Saved data entries:
%%

(** * Lists *)

Lemma filter_key_length {A} (f : A -> str) l k : NoDup (map f l) ->
  length (List.filter (fun x => bool_decide (f x = k)) l) = if bool_decide (k ∈ map f l) then 1 else 0.
Proof.
  induction l as [|x l IH]; [done|]. cbn [map List.filter]. intros [Hx Hn]%NoDup_cons. specialize (IH Hn).
  destruct (bool_decide (f x = k)) eqn:E; breflect.
  - subst k. rewrite (bool_decide_eq_true_2 (f x ∈ f x :: map f l)) by left.
    rewrite bool_decide_eq_false_2 in IH by done. cbn. lia.
  - rewrite IH. repeat case_bool_decide; try done; set_solver.
Qed.

(** Items of a list of lists with a key, when a list has at most one of them. *)
Lemma flat_map_keyed {A B} (items : A -> list B) (K : B -> bool) (val : B -> number) (v : A -> number) (Q : A -> bool) ps :
  (forall p, p ∈ ps -> map val (List.filter K (items p)) = if Q p then [v p] else []) ->
  map val (List.filter K (flat_map items ps)) = map v (List.filter Q ps).
Proof.
  induction ps as [|p ps IH]; intros H; [done|]. cbn [flat_map List.filter]. rewrite List.filter_app, map_app, H by left.
  rewrite IH by (intros q Hq; apply H; by right). by destruct (Q p).
Qed.

Lemma singleton_length {A} (l : list A) x : NoDup l -> (forall y, y ∈ l <-> y = x) -> length l = 1.
Proof.
  intros Hn Hx. assert (l ≡ₚ [x]) as ->; [|done]. apply NoDup_Permutation; [done|apply NoDup_singleton|]. intros y.
  rewrite Hx. by rewrite list_elem_of_singleton.
Qed.

Lemma filter_sublist_list {A} (Q : A -> bool) (l : list A) : List.filter Q l `sublist_of` l.
Proof. induction l as [|x l IH]; [done|]. cbn. destruct (Q x); by constructor. Qed.

Lemma fmap_sublist {A B} (f : A -> B) (l k : list A) : l `sublist_of` k -> map f l `sublist_of` map f k.
Proof. induction 1; by constructor. Qed.

Lemma filter_map_list {A B} (f : A -> B) (Q : B -> bool) (l : list A) :
  List.filter Q (map f l) = map f (List.filter (fun x => Q (f x)) l).
Proof. induction l as [|x l IH]; [done|]. cbn. rewrite IH. by destruct (Q (f x)). Qed.

Lemma filter_perm {A} (Q : A -> bool) (l k : list A) : l ≡ₚ k -> List.filter Q l ≡ₚ List.filter Q k.
Proof.
  induction 1 as [|x l k _ IH|x y l|l k m _ IH1 _ IH2]; cbn; [done| | |by etrans].
  - by destruct (Q x); rewrite IH.
  - destruct (Q x), (Q y); try done. constructor.
Qed.

(** * Paths *)

Definition kind_prefix (kind : flow_kind) : str := kind_name kind ++ js ":".

Lemma kind_prefix_inj k k' r r' : kind_prefix k ++ r = kind_prefix k' ++ r' -> k = k'.
Proof. destruct k, k'; try done; intros H; vm_compute in H; discriminate. Qed.

(** A path has a node for each stage, in order, whose id starts with the name of its kind. *)
Definition named (n : path_node) : Prop := exists r, pn_id n = kind_prefix (pn_kind n) ++ r.
Definition staged (stages : list flow_kind) (path : list path_node) : Prop := map pn_kind path = stages /\ Forall named path.

Lemma builder_kind kind row ctx : pn_kind (NODE_BUILDERS kind row ctx) = kind.
Proof. by destruct kind. Qed.
Lemma builder_named kind row ctx : named (NODE_BUILDERS kind row ctx).
Proof. destruct kind; by eexists. Qed.
Lemma other_named kind labeler : named (otherFlowNode kind labeler).
Proof. exists (js "__other__"). destruct kind; reflexivity. Qed.

Lemma path_staged row stages ctx : staged stages (flowPathForStages row stages ctx).
Proof.
  unfold flowPathForStages. split.
  - rewrite map_map. rewrite <- map_id. apply map_ext. intros k. apply builder_kind.
  - apply Forall_map, Forall_forall. intros k _. apply builder_named.
Qed.

Lemma limited_staged stages path sets mode labeler path' : staged stages path ->
  applyTopNodeLimit path sets mode labeler = Some path' -> staged stages path'.
Proof.
  intros [Hk Hn] H. unfold applyTopNodeLimit in H. destruct sets as [sets|]; [|by simplify_eq].
  destruct (negb _); [by simplify_eq|]. destruct mode; [|done]. injection H as <-. split.
  - rewrite map_map, <- Hk. apply map_ext. intros n. by destruct (isTopFlowNode n sets).
  - apply Forall_map. eapply Forall_impl; [exact Hn|]. intros n H. cbn. destruct (isTopFlowNode n sets); [done|apply other_named].
Qed.

Lemma prepared_staged {collation : Collation} rows metric stages ctx options :
  Forall (fun p => staged stages (pp_path p)) (preparePaths rows metric stages ctx options).
Proof.
  apply Forall_forall. intros p (row & _ & H)%list_elem_of_omap. destruct (applyTopNodeLimit _ _ _ _) as [path|] eqn:E; [|done].
  injection H as <-. cbn. eapply limited_staged; [apply path_staged|done].
Qed.

Lemma stages_ok role visible : NoDup (resolveVisibleStages role visible) /\ 2 <= length (resolveVisibleStages role visible).
Proof.
  assert (NoDup (getFlowStages role) /\ 2 <= length (getFlowStages role)) as [H1 H2].
  { destruct role; (split; [apply (bool_decide_unpack _); vm_compute; exact I|cbn; lia]). }
  unfold resolveVisibleStages. destruct visible as [visible|]; [|done]. case_bool_decide as E; [|done].
  split; [|exact E]. by apply NoDup_ListNoDup, List.NoDup_filter, NoDup_ListNoDup.
Qed.

(** In a staged path an id stands for its kind. *)
Lemma named_kind n n' : named n -> named n' -> pn_id n = pn_id n' -> pn_kind n = pn_kind n'.
Proof. intros [r E] [r' E'] H. rewrite E, E' in H. by apply kind_prefix_inj in H. Qed.

Lemma staged_ids stages path : NoDup stages -> staged stages path -> NoDup (map pn_id path).
Proof.
  intros Hs [Hk Hn]. rewrite <- Hk in Hs. clear Hk. induction Hn as [|n path Hn Hp IH]; [constructor|].
  cbn [map] in *. apply NoDup_cons in Hs as [Hnk Hs]. apply NoDup_cons. split; [|by apply IH].
  intros (n' & E & Hin)%list_elem_of_fmap. apply Hnk. rewrite Forall_forall in Hp.
  rewrite (named_kind n n') by auto. by apply list_elem_of_fmap_2.
Qed.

%%

_What you have to do_. Return each line among the entries that holds the word "split".

_Solution to the exercise_.
  unfold flowPathForStages. split.
  destruct (negb _); [by simplify_eq|]. destruct mode; [|done]. injection H as <-. split.
  { destruct role; (split; [apply (bool_decide_unpack _); vm_compute; exact I|cbn; lia]). }
  split; [|exact E]. by apply NoDup_ListNoDup, List.NoDup_filter, NoDup_ListNoDup.
  cbn [map] in *. apply NoDup_cons in Hs as [Hnk Hs]. apply NoDup_cons. split; [|by apply IH].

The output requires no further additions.